The use of telemedicine for sleep medicine care is growing; however, this study of the implementation of this technology has not been very well evaluated. This study shows that home initiation of NIV is non-inferior to current care for initiation of chronic NIV in stable COPD patients. As many areas around the globe have adopted in-hospital initiation and titration of NIV, this study suggests that home initiation is likely safe, feasible, and cost-effective. Many COPD patients under current U.S. guidelines would not qualify for in-home sleep monitoring.
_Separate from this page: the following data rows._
Lemma join_lines_nonempty ls : ls <> [] -> head ls <> Some [] -> join_lines ls <> [].
Proof. destruct ls as [|[|b l] [|l' ls]]; naive_solver. Qed.

Lemma spec_feed_event ls f :
  phase f = Reading -> line_buf f = [] -> current_event f = [] -> event_ok ls ->
  spec_feed (encode_event ls) f =
    ([SseToken (join_lines ls)], add_seen (length (join_lines ls)) f).
Proof.
  intros Hp Hb Hc (Hls & Hhd & Hne & Hdone). unfold encode_event.
  rewrite spec_feed_app, spec_feed_event_lines by done. cbn [fst snd app spec_feed].
  unfold spec_byte, on_byte. cbn [phase with_current]. rewrite Hp, decide_True by done.
  cbn [line_buf clear_output with_current current_event]. change (process_line [] ?c) with c.
  rewrite bool_decide_true by by apply join_lines_nonempty. cbn [line_was_blank andb].
  rewrite decide_False by done. cbn -[slice join_lines].
  pose proof (slice_suffix [] (join_lines ls) []) as Hsl. rewrite app_nil_r in Hsl.
  cbn -[slice join_lines] in Hsl. by rewrite Hsl, Nat.sub_0_r.
Qed.


Lemma spec_feed_events evs f :
  phase f = Reading -> line_buf f = [] -> current_event f = [] -> output_buffer f = [] ->
  Forall event_ok evs ->
  exists seen, spec_feed (concat (encode_event <$> evs)) f =
    (SseToken ∘ join_lines <$> evs, mkSse [] [] [] seen (cancellation f) Reading).
Proof.
  revert f. induction evs as [|ls evs IH]; intros f Hp Hb Hc Ho Hev.
  { exists (bytes_seen f). destruct f; cbn in *. by subst. }
  apply Forall_cons in Hev as [He Hev]. cbn [fmap list_fmap concat].
  rewrite spec_feed_app, spec_feed_event by done. cbn [fst snd app].
  destruct (IH (add_seen (length (join_lines ls)) f)) as [seen ->]; [done..|].
  by exists seen.
Qed.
This publication provides relevant information especially given the current limitations to in-person physician visits with the current pandemic, and the potential expansion of telemedicine for sleep medicine expands the effective use NIV to regions where patients would typically not have access to this level of care and support. As growing evidence accumulates for the use of telemedicine in the care of COPD patients, this study shows that telemedicine use in managing the initiation of chronic NIV can eliminate barriers to care such as lack of transportation problems, time off work, etc.28-30
With an estimated 300 million people worldwide suffering from COPD, the burden of symptoms from COPD is expanding.31 For patients with severe COPD, very few therapies effectively improve symptoms and reduce hospitalizations and associated morbidity and mortality. Since the 1990s, there has been a dramatic rise in NIV for COPD and other cardio-respiratory etiologies, especially in the sickest of patients. The Cochrane review by Raveling et al showed a signal for a benefit from NIV use with patients with chronic hypercapnia receiving the most benefit. The lack of a more robust signal may be related to the heterogeneity of pathophysiological factors that impact COPD patients and the impact of patient selection. The pathophysiological factors likely impact the success of therapy; thus, a more targeted approach is likely to improve outcomes such as hospitalizations, mortality, and the quality-of-life measures. The only way to identify these factors is to devote time and effort to studying these effects. Presently, tools such as polysomnography and blood gas analysis help to identify individuals who would benefit; however, these tools are not readily available, are time-intensive, and in some parts of the world, can be cost-prohibitive. The current data suggest that chronic NIV use may reduce hospitalizations for AECOPD, so it is crucial to find ways to maximize the availability of polysomnography and blood gas analysis to increase the number of COPD patients receiving this care, such as more robust utilization of telemedicine strategies. It is becoming more apparent that the benefits do not apply to all patients with COPD. As the use of NIV becomes more widespread, more effort needs to be placed on identifying features that identify COPD patients who would receive the most benefit. Future efforts should be on restructuring future RCTs on NIV and creating novel methods of increasing the population who can safely be treated with NIV, as well as identifying methods to maximally utilize the information that can be gleaned from patients using chronic NIV for COPD. There is disagreement within the sleep medicine community about which mode of ventilation is optimal for stable COPD, but the role of NIV for COPD will likely continue to expand.